Given the complexities of the syndrome, the wisest modern speech therapists don’t aim to “cure” stuttering in adults. Instead they help patients stutter easily and openly, without the breathless struggle that marks my own worst bouts, and feel more comfortable living with the remaining dysfluencies. Confident and effective communication, rather than vocal perfection, becomes the goal.
It’s a worthy aim that I embrace intellectually and actually believe on my better days. But stuttering has a way of deflating even the most self-confident speaker. For one, it’s exhausting: The very process of speaking means doing battle with a larynx that feels tied up in knots. Stuttering also involves “secondary symptoms” such as head jerks and facial tics.
None of this, though, is as dispiriting as the reactions I get from certain listeners: the recommendations that I sing my words or think before I speak; the laughter and mockery; the assumption that I must be “crazy” or “retarded.” Servers in restaurants turn to my dining companions, silently pleading with them to order for me. Years ago, an editor told me outright that he wouldn’t hire a stutterer, even though I was the best-qualified candidate.
This ostracism is one reason why I think stuttering makes me a better journalist. Aside from the speech impediment, I haven’t encountered a lot of struggle in my life. But my stutter has taught me about bias and marginalization. It has taught me how easy it is to overlook someone’s talent because of a trait irrelevant to job performance: disability, race, family status, religion, physical appearance.
It has helped me empathize with the struggles of African-Americans, single mothers, evangelicals, immigrants, teenagers, people in wheelchairs, transgender people, the poor. I find myself seeking common ground with — or at least seeking to understand–people whose political views are out of the mainstream, even if I disagree with them.
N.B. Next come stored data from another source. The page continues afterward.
Record device_ok (x : DeviceObject) : Prop := {
  dvc_id_ok : in_u 16 (dvc_id x);
  dvc_designator_ok : text_ok (dvc_designator x);
  dvc_version_ok : text_ok (dvc_software_version x);
  dvc_name_ok : in_u 64 (dvc_client_name x);
  dvc_serial_ok : text_ok (dvc_serial_number x);
  dvc_structure_ok : bytes (dvc_structure_label x) /\ length (dvc_structure_label x) = 7%nat;
  dvc_localization_ok : bytes (dvc_localization_label x) /\ length (dvc_localization_label x) = 7%nat;
  dvc_label_ok : bytes (dvc_extended_structure_label x)
}.
Record element_ok (x : DeviceElement) : Prop := {
  det_id_ok : in_u 16 (det_id x);
  det_number_ok : in_u 16 (det_number x);
  det_parent_ok : in_u 16 (det_parent_id x);
  det_designator_ok : text_ok (det_designator x);
  det_children_ok : Forall (in_u 16) (det_child_objects x)
}.
Record process_data_ok (x : DeviceProcessData) : Prop := {
  dpd_id_ok : in_u 16 (dpd_id x);
  dpd_ddi_ok : in_u 16 (dpd_ddi x);
  dpd_properties_ok : in_u 8 (dpd_properties x);
  dpd_triggers_ok : in_u 8 (dpd_trigger_methods x);
  dpd_presentation_ok : in_u 16 (dpd_presentation_object_id x);
  dpd_designator_ok : text_ok (dpd_designator x)
}.
Record property_ok (x : DeviceProperty) : Prop := {
  dpt_id_ok : in_u 16 (dpt_id x);
  dpt_ddi_ok : in_u 16 (dpt_ddi x);
  dpt_value_ok : - 2 ^ 31 <= dpt_value x < 2 ^ 31;
  dpt_presentation_ok : in_u 16 (dpt_presentation_object_id x);
  dpt_designator_ok : text_ok (dpt_designator x)
}.
Record presentation_ok (x : DeviceValuePresentation) : Prop := {
  dvp_id_ok : in_u 16 (dvp_id x);
  dvp_offset_ok : - 2 ^ 31 <= dvp_offset x < 2 ^ 31;
  dvp_scale_ok : in_u 32 (dvp_scale_bits x);
  dvp_digits_ok : in_u 8 (dvp_decimal_digits x);
  dvp_unit_ok : text_ok (dvp_unit_designator x)
}.
Record ddop_ok (d : DDOP) : Prop := {
  dd_devices_ok : Forall device_ok (dd_devices d);
  dd_elements_ok : Forall element_ok (dd_elements d);
  dd_process_data_ok : Forall process_data_ok (dd_process_data d);
  dd_properties_ok : Forall property_ok (dd_properties d);
  dd_presentations_ok : Forall presentation_ok (dd_value_presentations d);
  dd_next_id_ok : in_u 16 (dd_next_id d)
}.

(** ** Text *)

(** What holds of every byte by enumeration. *)
Lemma octet_cases (P : Z -> bool) :
  forallb (fun n => P (Z.of_nat n)) (seq 0 256) = true -> forall b, in_u 8 b -> P b = true.
Proof.
  intros H b Hb. unfold in_u in Hb. apply forallb_forall with (x := Z.to_nat b) in H.
  - by rewrite Z2Nat.id in H by lia.
  - apply in_seq. lia.
Qed.

Definition latin1_check (b : Z) : bool :=
  forallb (fun c => (0 <=? c) && (c <? 256)) (latin1_char b)
  && if b <? 0x80 then true
     else match latin1_char b with
          | [c; c'] => (0xC2 <=? c) && (c <=? 0xC3) && utf8_tail c'
          | _ => false
          end.

Lemma latin1_char_ok b : in_u 8 b ->
  bytes (latin1_char b) /\ forall l, utf8_valid (latin1_char b ++ l) = utf8_valid l.
Proof.
  intros Hb. assert (H : latin1_check b = true) by (revert b Hb; by apply octet_cases).
  unfold latin1_check in H. apply andb_prop in H as [H1 H2]. split.
  - apply (forallb_Forall _ _ _) with (2 := H1). intros c Hc. unfold in_u. lia.
  - intros l. unfold latin1_char in *. destruct (b <? 0x80) eqn:E; [cbn; by rewrite E|].
    set (c := Z.lor 0xC0 _) in *. set (c' := Z.lor 0x80 _) in *. clearbody c c'. cbn.
    rewrite (proj2 (Z.ltb_ge c 0x80)) by lia.
    rewrite (proj2 (andb_true_iff (0xC2 <=? c) (c <=? 0xDF))) by lia.
    by apply andb_prop in H2 as [_ ->].
Qed.

Lemma latin1_string_ok l : bytes l -> text_ok (latin1_string l).
Proof.
  unfold text_ok, latin1_string. induction 1 as [|b l Hb _ [IH1 IH2]]; [done|]. cbn.
  destruct (latin1_char_ok b Hb) as [H1 H2]. split; [by apply Forall_app|]. by rewrite H2.
Qed.

Lemma text_ok_nil : text_ok [].
Proof. done. Qed.

Section parsers.
Context (data : list Z) (Hdata : bytes data).

(** A parser that neither panics nor goes back, and whose results satisfy [P]. *)
Definition parses_safely {A} (p : Parser A) (P : A -> Prop) : Prop :=
  forall o, (o <= length data)%nat ->
    pwp p data o (fun a o' => (o <= o' <= length data)%nat /\ P a).

Lemma read_string_safe : parses_safely read_string text_ok.
Proof.
  intros o Ho. unfold read_string. apply pwp_bind, pwp_need. intros H1.
  apply pwp_bind, pwp_byte; [done|lia|]. intros b Hb. apply pwp_bind, pwp_need. intros H2.
  apply pwp_bind, pwp_slice; [done|lia|]. intros l Hl Hlen. apply pwp_ret.
  split; [lia|]. destruct (utf8_valid l) eqn:E; [done|]. by apply latin1_string_ok.
Qed.

Lemma read_extended_label_safe :
  parses_safely read_extended_label (fun l => bytes l /\ (length l <= 32)%nat).
Proof.
  intros o Ho. unfold pwp, read_extended_label.
  destruct (Nat.ltb_spec o (length data)); [|cbn; split; [lia|split; [constructor|lia]]].
  destruct (data_byte data Hdata o) as (b & -> & Hb); [done|]. cbn.
  destruct ((_ <=? 32)%nat && _) eqn:E; reflect_bools.
  - split; [lia|]. split; [by apply Forall_take, Forall_drop|]. rewrite length_take. lia.
  - split; [lia|]. split; [constructor|cbn; lia].
Qed.

(** Sequencing, for the proofs below: [pwp_seq] runs a parser known to be safe. *)
Lemma pwp_seq {A B} (p : Parser A) P (k : A -> Parser B) o Q :
  parses_safely p P -> (o <= length data)%nat ->
  (forall a o', P a -> (o <= o' <= length data)%nat -> pwp (k a) data o' Q) ->
  pwp (p_bind p k) data o Q.
Proof.
  intros Hp Ho Hk. apply pwp_bind. eapply pwp_mono; [by apply Hp|]. intros a o' [H1 H2]. by apply Hk.
Qed.

Lemma parse_children_safe n o Q :
  (o + n * 2 <= length data)%nat ->
  (forall l, Forall (in_u 16) l -> length l = n -> Q l (o + n * 2)%nat) ->
  pwp (parse_children n) data o Q.
Proof.
  revert o Q. induction n as [|n IH]; intros o Q Ho HQ; cbn [parse_children].
  { apply pwp_ret. rewrite Nat.add_0_r in HQ. by apply HQ. }
  apply pwp_bind, pwp_word; [done|lia|]. intros x Hx.
  apply pwp_bind, IH; [lia|]. intros l Hl Hlen. apply pwp_ret.
  replace (o + 2 + n * 2)%nat with (o + S n * 2)%nat by lia. apply HQ; [by constructor|].
  cbn. lia.
Qed.
End parsers.

(** One step of a parser proof: the next primitive of the parser, with what it reads. *)
Ltac pwp_step :=
  match goal with
  | |- pwp (p_ret _) _ _ _ => apply pwp_ret
  | |- pwp (p_err _) _ _ _ => apply pwp_err
  | |- pwp (p_bind (need _) _) _ _ _ => apply pwp_bind, pwp_need; intros ?
  | |- pwp (p_bind byte _) _ _ _ => apply pwp_bind, pwp_byte; [assumption|lia|intros ? ?]
  | |- pwp (p_bind word _) _ _ _ => apply pwp_bind, pwp_word; [assumption|lia|intros ? ?]
  | |- pwp (p_bind (slice _) _) _ _ _ => apply pwp_bind, pwp_slice; [assumption|lia|intros ? ? ?]
  | |- pwp (p_bind read_string _) _ _ _ =>
      eapply pwp_seq; [by apply read_string_safe|lia|intros ? ? ? ?]
  | |- pwp (p_bind read_extended_label _) _ _ _ =>
      eapply pwp_seq; [by apply read_extended_label_safe|lia|intros ? ? [? ?] ?]
  | |- pwp (match ?x with _ => _ end) _ _ _ => destruct x eqn:?
  end.

Lemma to_i32_range x : in_u 32 x -> - 2 ^ 31 <= to_i32 x < 2 ^ 31.
Proof. unfold to_i32, in_u. intros H. destruct (Z.ltb_spec x (2 ^ 31)); lia. Qed.

Lemma le_bytes_range n l : bytes l -> length l = n -> in_u (8 * Z.of_nat n) (Name.from_le_bytes l).
Proof. intros Hl <-. by apply from_le_bytes_range. Qed.

Section objects.
Context (data : list Z) (Hdata : bytes data).

Lemma parse_device_safe id : in_u 16 id ->
  parses_safely data (parse_device id) device_ok.
Proof.
  intros Hid o Ho. unfold parse_device. repeat pwp_step. split; [lia|].
  split; cbn; try done. by apply (le_bytes_range 8).
Qed.

Lemma parse_element_safe id : in_u 16 id ->
  parses_safely data (parse_element id) element_ok.
Proof.
  intros Hid o Ho. unfold parse_element. repeat pwp_step.
  apply pwp_bind, parse_children_safe; [done|lia|]. intros l Hl Hlen. pwp_step.
  split; [lia|]. by split; cbn.
Qed.

Lemma parse_process_data_safe id : in_u 16 id ->
  parses_safely data (parse_process_data id) (fun x =>
    process_data_ok x /\ reserved_ddi (dpd_ddi x) = false /\
    Z.land (dpd_trigger_methods x) 0xE0 = 0 /\ validate_properties x = Ok tt).
Proof.
  intros Hid o Ho. unfold parse_process_data. repeat pwp_step. split; [lia|].
  split; [by split; cbn|]. split; [done|]. split; [|by destruct a0]. cbn. reflect_bools. done.
Qed.

Lemma parse_property_safe id : in_u 16 id ->
  parses_safely data (parse_property id) (fun x =>
    property_ok x /\ reserved_ddi (dpt_ddi x) = false).
Proof.
  intros Hid o Ho. unfold parse_property. repeat pwp_step. split; [lia|].
  split; [split; cbn; try done|done]. by apply to_i32_range, (le_bytes_range 4).
Qed.

Lemma parse_value_presentation_safe id : in_u 16 id ->
  parses_safely data (parse_value_presentation id) (fun x =>
    presentation_ok x /\ f32_is_finite (dvp_scale_bits x) = true).
Proof.
  intros Hid o Ho. unfold parse_value_presentation. repeat pwp_step. split; [lia|].
  reflect_bools. split; [split; cbn; try done|done].
  - by apply to_i32_range, (le_bytes_range 4).
  - by apply (le_bytes_range 4).
Qed.

(** What a deserialised pool satisfies beyond its types. *)
Record ddop_accepted (d : DDOP) : Prop := {
  da_ok : ddop_ok d;
  da_process_data : Forall (fun x => reserved_ddi (dpd_ddi x) = false /\
    Z.land (dpd_trigger_methods x) 0xE0 = 0 /\ validate_properties x = Ok tt) (dd_process_data d);
  da_properties : Forall (fun x => reserved_ddi (dpt_ddi x) = false) (dd_properties d);
  da_presentations : Forall (fun x => f32_is_finite (dvp_scale_bits x) = true)
    (dd_value_presentations d)
}.

Lemma accepted_next_id x d : in_u 16 x -> ddop_accepted d -> ddop_accepted (dd_with_next_id x d).
Proof. intros Hx [[]]. by split; [split|..]. Qed.

(** A parsed object pushed on an accepted pool keeps it accepted. *)
Lemma accepted_push {A} (p : Parser A) (P : A -> Prop) (push : A -> DDOP -> DDOP) d :
  parses_safely data p P ->
  (forall x, P x -> ddop_accepted (push x d) /\ object_count (push x d) = S (object_count d)) ->
  parses_safely data (let! x := p in p_ret (push x d))
    (fun d' => ddop_accepted d' /\ object_count d' = S (object_count d)).
Proof.
  intros Hp Hpush o Ho. eapply pwp_seq; [done|done|]. intros a o' Ha Ho'. pwp_step. by auto.
Qed.

Ltac push_accepted :=
  intros; cbv beta in *; destruct_and?; split; [split; [split|..]|unfold object_count]; cbn;
    rewrite ?length_app; cbn; try done; try lia;
    (apply Forall_app; split; [assumption|]; by apply Forall_singleton).

Lemma parse_object_safe type id d : in_u 16 id -> ddop_accepted d ->
  parses_safely data (parse_object type id d)
    (fun d' => ddop_accepted d' /\ object_count d' = S (object_count d)).
Proof.
  intros Hid [[H1 H2 H3 H4 H5 Hn] Hpd Hp Hvp].
  destruct type; cbn [parse_object]; eapply accepted_push.
  - by apply parse_device_safe.
  - push_accepted.
  - by apply parse_element_safe.
  - push_accepted.
  - by apply parse_process_data_safe.
  - push_accepted.
  - by apply parse_property_safe.
  - push_accepted.
  - by apply parse_value_presentation_safe.
  - push_accepted.
Qed.

Lemma parse_record_safe d o : ddop_accepted d -> (o < length data)%nat ->
  pwp (parse_record d) data o (fun d' o' =>
    (o + 5 <= o' <= length data)%nat /\ ddop_accepted d' /\
    object_count d' = S (object_count d)).
Proof.
  intros Hd Ho. unfold parse_record. do 2 pwp_step. pwp_step; [|pwp_step]. pwp_step.
  eapply pwp_seq; [by apply parse_object_safe|lia|]. intros d' o' [Hd' Hc] Ho'. pwp_step.
  split; [lia|]. case_match; [|done]. split; [|done].
  apply accepted_next_id; [by apply in_u_wrap|done].
Qed.

Lemma deserialize_loop_safe fuel d o :
  ddop_accepted d -> (o <= length data < o + fuel)%nat ->
  exists r, deserialize_loop fuel d data o = Some r /\
    forall d', r = Ok d' -> ddop_accepted d' /\
      (5 * object_count d' + o <= length data + 5 * object_count d)%nat.
Proof.
  revert d o. induction fuel as [|fuel IH]; intros d o Hd Ho; [lia|]. cbn [deserialize_loop].
  destruct (Nat.ltb_spec o (length data)); [|].
  - pose proof (parse_record_safe d o Hd) as H1. unfold pwp in H1.
    destruct (parse_record d data o) as [[[d1 o1]|e]|]; [|by eexists|by destruct H1].
    destruct H1 as (Ho1 & Hd1 & Hc); [done|].
    destruct (IH d1 o1) as (r & Hr & Hok); [done|lia|]. exists r. split; [done|].
    intros d' Hd'. destruct (Hok d' Hd') as [H2 H3]. split; [done|lia].
  - eexists. split; [done|]. intros d' [= <-]. split; [done|lia].
Qed.
End objects.

(** C26: Deserialisation neither panics nor runs on, whatever the bytes; a pool it accepts has its
    fields in their types with valid UTF-8 text, no reserved number, trigger or property bits,
    finite scales, and no more than one object for every five bytes read. *)
Theorem ddop_deserialize_total data :
  bytes data ->
  exists r, deserialize data = Some r /\
    forall d, r = Ok d -> ddop_accepted d /\ (5 * object_count d <= length data)%nat.
Proof.
  intros Hdata. destruct (deserialize_loop_safe data Hdata (S (length data)) DDOP_default 0)
    as (r & Hr & Hok); [by split; [split|..]; try constructor|cbn; lia|].
  exists r. split; [done|]. intros d Hd. destruct (Hok d Hd) as [H1 H2].
  split; [done|]. cbn in H2. lia.
Qed.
I’ve learned to make the extra effort to understand individuals whose lives are unlike mine, because I know how blithely other journalists might unwittingly dismiss them. I know it because of how many people have unwittingly dismissed me.
It’s easy to talk with people who are able bodied, affluent, and college educated. They speak in quotable, syntactically correct sentences, with speech that’s easy to understand. They make my job easier by providing coherent analyses. Indeed, my research must include interviews with these folks. But when we journalists limit ourselves to them, we strip our craft of its texture. My stutter is a daily reminder–an alarm that goes off every time I talk–to interview people who might be harder to communicate with.
The other lesson my stutter has offered me is simple: Shut up and listen. I don’t particularly like the physical effort of speaking. So I’m content to ask others to tell me their stories, then sit back, take notes, and make eye contact. I don’t feel compelled to fill the silences; I know someone will fill them, and I prefer it be the interviewee. By listening intently, then following up with gentle questions about missing details, I often wind up with richer, more nuanced stories.
These days, I can tell some of those stories aloud, literally. As our Hurricane Katrina recording session proceeded into the third hour, and then the fourth, my vocal cords gradually relaxed. In the final 30 minutes, Rachel asked me to read the narration script one last time.
Mysteriously, the stutter temporarily disappeared in that final reading, and the words tumbled out fluently. In the control booth, Rachel’s eyes grew wide.
When I finished the last page, she let out a whoop. So did I, realizing that–even though it took a lot of stuttering to get there–I was one step closer to finding my voice.